So there I sat, head down, contemplating my imminent posting to Nuclear Chipmunks at Royal Air Force Wherethe++++isthat. Movement close by caused me to look up and there they were. Two engine fitters (names??) one with a white dish cloth over his left arm, directing his companion on precisely where to place the cutlery, and my Full English.

‘Is Sir contemplating any work today or would Sir be riding to hounds?’ ‘Sir’s copy of the Telegraph appears to be ever so slightly creased. Would Sir allow one to arrange for ironing?’ You get the picture? I did, it was ‘kin hilarious, and the gloom lifted.

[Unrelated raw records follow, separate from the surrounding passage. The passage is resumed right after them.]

(** ** Order of construction *)

(** X4: in every run the cluster blocks open and close like brackets, all
    of them are closed before the first edge is declared, and from the
    first edge on no node or cluster is declared any more. *)
Theorem nodes_and_clusters_before_edges (w : World) :
  well_nested [] (run_trace w) = true /\
  existsb declares_node_or_cluster (from_first_connect (run_trace w)) = false /\
  List.length (filter declares_node_or_cluster (run_trace w)) = 45 /\
  List.length (declared_edges (run_trace w)) = 29.
Proof.
  run_script w; repeat split; by_evaluation.
Qed.

(** ** The function called from any state *)

Lemma title_init :
  Diagram_init title [show false; direction "TB"] =
  inr (mkDiagram title "sock_shop_microservices_architecture_(improved)"
         "TB" "png" false []).
Proof. by_evaluation. Qed.

(** X5: from any state and in any world (called first or again, with or
    without a diagram or clusters open around the call) the function
    prints nothing, draws twenty-five identifiers and leaves the nesting
    of the open clusters as it found it.  When it returns normally the
    image has been added to the files and no file of the Graphviz
    source's name is left; when it raises, the Graphviz source has been
    added and stays, and there is no new image. *)
Theorem create_keeps_frame (w : World) (s : State) :
  stdout (fst (create_architecture_diagram w s)) = stdout s /\
  uuid_calls (fst (create_architecture_diagram w s)) = uuid_calls s + 25 /\
  map fst (ctx_cluster (fst (create_architecture_diagram w s))) =
    map fst (ctx_cluster s) /\
  files (fst (create_architecture_diagram w s)) =
    (if succeeded (snd (create_architecture_diagram w s))
     then filter (fun f => negb (String.eqb f
                    "sock_shop_microservices_architecture_(improved)"))
            (files s)
          ++ ["sock_shop_microservices_architecture_(improved).png"]
     else files s ++ ["sock_shop_microservices_architecture_(improved)"]).
Proof.
  destruct script_inside as [body [-> Hb]].
  destruct (with_Diagram_inside 25 _ _ body _ title_init Hb w s)
    as (Hu & Ho & Hcl & d' & Hset & Hr).
  split; [exact Ho|]. split; [exact Hu|]. split; [exact Hcl|].
  assert (Hsrc : d_filename d' =
                 "sock_shop_microservices_architecture_(improved)").
  { unfold settings in Hset. cbn in Hset. now injection Hset as _ -> _ _ _. }
  assert (Himg : image_file d' =
                 "sock_shop_microservices_architecture_(improved).png").
  { unfold image_file. unfold settings in Hset. cbn in Hset.
    injection Hset as _ -> _ -> _. reflexivity. }
  destruct (dot_render w d') as [e|].
  - destruct Hr as (-> & Hf & _). rewrite Hf, Hsrc. reflexivity.
  - destruct Hr as (Hs & Hf & _). rewrite Hs, Hf, Himg, Hsrc.
    rewrite filter_app. reflexivity.
Qed.

(** X6: from any state, the function raises only what the backend raised
    on a diagram with the script's title and settings, and then that
    diagram is still the context; when it returns normally no diagram is
    the context any more, whatever was the context before the call. *)
Theorem create_fails_only_with_backend (w : World) (s : State) :
  (forall e, snd (create_architecture_diagram w s) = inl e ->
     exists d,
       settings d =
         (title, "sock_shop_microservices_architecture_(improved)",
          "TB", "png", false) /\
       dot_render w d = Some e /\
       ctx_diagram (fst (create_architecture_diagram w s)) = Some d) /\
  (succeeded (snd (create_architecture_diagram w s)) = true ->
     ctx_diagram (fst (create_architecture_diagram w s)) = None).
Proof.
  destruct script_inside as [body [-> Hb]].
  destruct (with_Diagram_inside 25 _ _ body _ title_init Hb w s)
    as (_ & _ & _ & d' & Hset & Hr).
  destruct (dot_render w d') as [e'|] eqn:Er.
  - destruct Hr as (Hs & _ & Hc). split.
    + intros e He. rewrite Hs in He. injection He as <-.
      exists d'. now repeat split.
    + rewrite Hs. discriminate.
  - destruct Hr as (Hs & _ & Hc). split.
    + intros e He. rewrite He in Hs. discriminate.
    + intros _. exact Hc.
Qed.

Lemma create_fails_only_with_backend_witness :
  snd (create_architecture_diagram (canonical false) initial)
    = inl (BackendError "dot") /\
  exists d,
    dot_render (canonical false) d = Some (BackendError "dot") /\
    ctx_diagram (fst (create_architecture_diagram (canonical false) initial))
      = Some d.
Proof.
  assert (H : snd (create_architecture_diagram (canonical false) initial)
              = inl (BackendError "dot")) by by_evaluation.
  split; [exact H|].
  destruct (proj1 (create_fails_only_with_backend (canonical false) initial)
              (BackendError "dot") H) as [d [_ Hd]].
  exists d. exact Hd.
Defined.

Anyway, thinking through these events caused me to ponder on a more serious note; crew selection for nuclear bases. Aircrew were, at least we’d hope they were, subject to deep and meaningful psychological tests. But what of ground crew? There must have been some ‘system’ that selected a certain type of personality for Vulcans and Victors. It may have been no more than a ‘tick in the box’ assessment by instructors during this or that course.

Whatever it was, it worked in putting together hundreds of people with at least one guaranteed thing in common – a world class sense of humour. If you didn’t end up with a belly aching laugh every thirty minutes or so, then you weren’t listening - or watching.

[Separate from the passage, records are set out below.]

Lemma rsplit_separator_loop_join (E : Encoding) (self sep : units)
  (done : Z) (fuel : nat) :
  forall maxsplit prev it result parts,
    0 <= prev <= size self -> it <= prev ->
    List.concat (map (fun p => sep ++ p) (rev result))
    = slice self prev (size self) ->
    rsplit_separator_loop E self sep fuel maxsplit prev done it result
    = Ok parts ->
    join sep parts = self.
Proof.
  assert (Hexit : forall prev result,
             0 <= prev <= size self ->
             List.concat (map (fun p => sep ++ p) (rev result))
             = slice self prev (size self) ->
             join sep (rev (result ++ [slice self 0 prev])) = self).
  { intros prev result Hp Hinv.
    rewrite rev_app_distr. simpl rev. simpl app.
    rewrite join_cons, Hinv. apply slice_to_end. lia. }
  induction fuel as [|fuel IH];
    intros maxsplit prev it result parts Hp Hit Hinv H; simpl in H.
  - destruct (negb (maxsplit =? 0) && encoding_traits.ne E done it);
      [discriminate|].
    injection H as <-. apply Hexit; assumption.
  - destruct (negb (maxsplit =? 0) && encoding_traits.ne E done it);
      [|injection H as <-; apply Hexit; assumption].
    inv_bind H. apply compare_eq_Ok in Ha. destruct Ha as [H0 [H1 Hm]].
    replace (it - size sep + size sep) with it in * by lia.
    pose proof (size_nonneg sep) as Hsep.
    destruct a.
    + apply IH in H; [exact H|lia|lia|].
      rewrite rev_app_distr. simpl rev. simpl app.
      rewrite map_cons, concat_cons. unfold units in *. rewrite Hinv.
      rewrite <- (Hm eq_refl) at 1.
      rewrite slice_app by lia. rewrite slice_app by lia. reflexivity.
    + inv_bind H. apply decr_moves_back in Ha.
      apply IH in H; [exact H|lia|lia|exact Hinv].
Qed.

(** X19.  Whenever the separator [rsplit] returns, for any encoding and any
    bound on the number of splits, joining its parts with the separator
    gives the string back. *)
Theorem rsplit_join_round_trip (E : Encoding) (self sep : units)
  (maxsplit : Z) (parts : list units) :
  rsplit_separator E self sep maxsplit = Ok parts -> join sep parts = self.
Proof.
  unfold rsplit_separator. intros H.
  destruct (size sep =? 0); [discriminate|].
  apply rsplit_separator_loop_join in H; [exact H| | |].
  - pose proof (size_nonneg self). lia.
  - lia.
  - simpl. unfold slice. rewrite Z.sub_diag. reflexivity.
Qed.

Lemma rsplit_join_round_trip_witness :
  rsplit_separator UTF8 (lit "a,b,,c") (lit ",") 2
  = Ok [lit "a,b"; []; lit "c"]
  /\ join (lit ",") [lit "a,b"; []; lit "c"] = lit "a,b,,c".
Proof.
  split; [reflexivity|].
  apply (rsplit_join_round_trip UTF8 (lit "a,b,,c") (lit ",") 2).
  reflexivity.
Defined.

(* ------------------------------------------------------------------ *)
(** ** Splitting on whitespace *)

Lemma slice_empty (s : units) (p : Z) : slice s p p = [].
Proof. unfold slice. rewrite Z.sub_diag. reflexivity. Qed.

Lemma slice_cons (s : units) (p q c : Z) :
  rd s p = Ok c -> p < q -> slice s p q = c :: slice s (p + 1) q.
Proof.
  intros Hrd Hq. apply rd_range in Hrd as Hr.
  unfold rd in Hrd.
  replace (p <? 0) with false in Hrd by (symmetry; apply Z.ltb_ge; lia).
  destruct (nth_error s (Z.to_nat p)) as [u|] eqn:Hn; [|discriminate].
  injection Hrd as ->. unfold slice.
  replace (Z.to_nat (q - p)) with (S (Z.to_nat (q - (p + 1)))) by lia.
  replace (Z.to_nat (p + 1)) with (S (Z.to_nat p)) by lia.
  destruct (nth_error_split s _ Hn) as [l1 [l2 [-> Hlen]]].
  rewrite <- Hlen.
  rewrite skipn_app, skipn_all, Nat.sub_diag.
  replace (S (List.length l1)) with (List.length (l1 ++ [c]))
    by (rewrite length_app; simpl; lia).
  replace (l1 ++ c :: l2) with ((l1 ++ [c]) ++ l2)
    by (rewrite <- app_assoc; reflexivity).
  rewrite skipn_app, skipn_all, Nat.sub_diag. reflexivity.
Qed.

Lemma tail_is_no_space (b : Z) :
  UTF8Iterator.tail b = true -> is_space b = false.
Proof.
  intros H. destruct (is_space b) eqn:Hs; [|reflexivity].
  apply is_space_cases in Hs.
  destruct Hs as [->|[->|[->|[->|[->| ->]]]]]; discriminate.
Qed.

Lemma surrogate_is_no_space (b : Z) :
  UTF16Iterator.is_surrogate_last b = true -> is_space b = false.
Proof.
  intros H. destruct (is_space b) eqn:Hs; [|reflexivity].
  apply is_space_cases in Hs.
  destruct Hs as [->|[->|[->|[->|[->| ->]]]]]; discriminate.
Qed.

(** The units a step takes after a unit that is no whitespace are no
    whitespace either: they are UTF-8 tails or a low surrogate half. *)
Lemma incr_over_no_space (E : Encoding) (s : units) (p next c : Z) :
  rd s p = Ok c -> is_space c = false ->
  encoding_traits.incr E s p = Ok next -> p < next ->
  Forall (fun u => is_space u = false) (slice s p next).
Proof.
  intros Hc Hs H Hp.
  assert (H1 : Forall (fun u => is_space u = false) (slice s p (p + 1))).
  { rewrite (slice_cons s p (p + 1) c Hc) by lia. rewrite slice_empty.
    constructor; [exact Hs|constructor]. }
  destruct E; cbv [encoding_traits.incr UTF32Iterator.incr] in H;
    try (injection H as <-; exact H1).
  - unfold UTF8Iterator.incr in H. cbv [bind] in H. rewrite Hc in H.
    repeat match type of H with
      | match rd ?s ?i with _ => _ end = _ =>
          let e := fresh "e" in
          destruct (rd s i) eqn:e; try discriminate
      | (if UTF8Iterator.tail ?b then _ else _) = _ =>
          let t := fresh "t" in
          destruct (UTF8Iterator.tail b) eqn:t;
          [apply tail_is_no_space in t|]
      | (if ?b then _ else _) = _ => destruct b
      end; injection H as <-; try lia; try exact H1;
      repeat match goal with
        | e : rd s ?i = Ok ?u |- Forall _ (slice s ?j ?q) =>
            first [constr_eq j i|replace j with i by lia];
            rewrite (slice_cons s i q u e) by lia; constructor;
            [assumption|]
        | |- Forall _ (slice s ?j ?q) =>
            replace q with j by lia; rewrite slice_empty; constructor
        end.
  - unfold UTF16Iterator.incr in H. cbv [bind] in H.
    replace (p + 1 - 1) with p in H by lia. rewrite Hc in H.
    repeat match type of H with
      | match rd ?s ?i with _ => _ end = _ =>
          let e := fresh "e" in
          destruct (rd s i) eqn:e; try discriminate
      | (if UTF16Iterator.is_surrogate_last ?b then _ else _) = _ =>
          let t := fresh "t" in
          destruct (UTF16Iterator.is_surrogate_last b) eqn:t;
          [apply surrogate_is_no_space in t|]
      | (if ?b then _ else _) = _ => destruct b
      end; injection H as <-; try lia; try exact H1.
    rewrite (slice_cons s p (p + 1 + 1) c Hc) by lia.
    constructor; [exact Hs|].
    rewrite (slice_cons s (p + 1) (p + 1 + 1) _ e) by lia.
    rewrite slice_empty. constructor; [assumption|constructor].
Qed.

Lemma split_skip_spec (self : units) :
  forall fuel p q,
    split_skip self fuel p = Ok q ->
    p <= q
    /\ Forall (fun u => is_space u = true) (slice self p q)
    /\ exists c, rd self q = Ok c /\ is_space c = false.
Proof.
  induction fuel as [|fuel IH]; intros p q H; simpl in H; inv_bind H;
    destruct (is_space a) eqn:Hs; try discriminate;
    try (injection H as <-; split; [lia|]; rewrite slice_empty;
         split; [constructor|exists a; split; assumption]).
  apply IH in H. destruct H as [Hle [Hall Hq]].
  split; [lia|]. split; [|exact Hq].
  rewrite (slice_cons self p q a Ha) by lia.
  constructor; assumption.
Qed.

Lemma filter_no_space (l : units) :
  Forall (fun u => is_space u = false) l ->
  filter (fun c => negb (is_space c)) l = l.
Proof.
  induction 1 as [|x l Hx Hl IH]; simpl; [reflexivity|].
  rewrite Hx, IH. reflexivity.
Qed.

Lemma filter_all_space (l : units) :
  Forall (fun u => is_space u = true) l ->
  filter (fun c => negb (is_space c)) l = [].
Proof.
  induction 1 as [|x l Hx Hl IH]; simpl; [reflexivity|].
  rewrite Hx, IH. reflexivity.
Qed.

Lemma split_whitespace_loop_O (E : Encoding) (self : units)
  (maxsplit prev it done : Z) (result : list units) :
  split_whitespace_loop E self O maxsplit prev it done result
  = if negb (maxsplit =? 0) && encoding_traits.ne E it done then OutOfFuel
    else Ok (result ++ [slice self prev (size self)]).
Proof. reflexivity. Qed.

Lemma split_whitespace_loop_S (E : Encoding) (self : units) (fuel : nat)
  (maxsplit prev it done : Z) (result : list units) :
  split_whitespace_loop E self (S fuel) maxsplit prev it done result
  = if negb (maxsplit =? 0) && encoding_traits.ne E it done then
      c <- rd self it ;;
      if is_space c then
        ptr <- split_skip self (S (List.length self)) it ;;
        split_whitespace_loop E self fuel (size_t (maxsplit - 1))
                              ptr ptr done (result ++ [slice self prev it])
      else
        next <- encoding_traits.incr E self it ;;
        if next =? it then Diverge
        else split_whitespace_loop E self fuel maxsplit prev next done result
    else Ok (result ++ [slice self prev (size self)]).
Proof. reflexivity. Qed.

I’m convinced there’s something in this. Whinging gits were so few that, practically, they didn’t exist. And that’s what kept the Vulcans flying. Who’d you rather have with you on a snowed in airfield at 3 in the morning with a fifty knot gale from the North, glycol running down one raised arm from sticking ECM coolant valves, and blood from the other thanks to the ever lurking locking wire. I’d take one of my p’ss taking engine fitters. The glycol would keep him amused for a moment or two and, like some simpleton, I’d be amused by his amusement.

Whatever the system used to select 60’s V Force ground crew, if anyone has any old Manuals around then you’ve got the basis for world beating group personnel assessment. And I’ll bet there’s not the slightest whiff of PC.

.......................

PS. Samuel, How’s Windy Wellington. I witnessed, on a blue skied morning some years ago, one of aviation’s most magical sights. A Bristol Freighter tracking across the city with, at least, 45 degrees of drift on. Never to be forgotten.

Last edited by forget; 8th Jan 2004 at 02:15.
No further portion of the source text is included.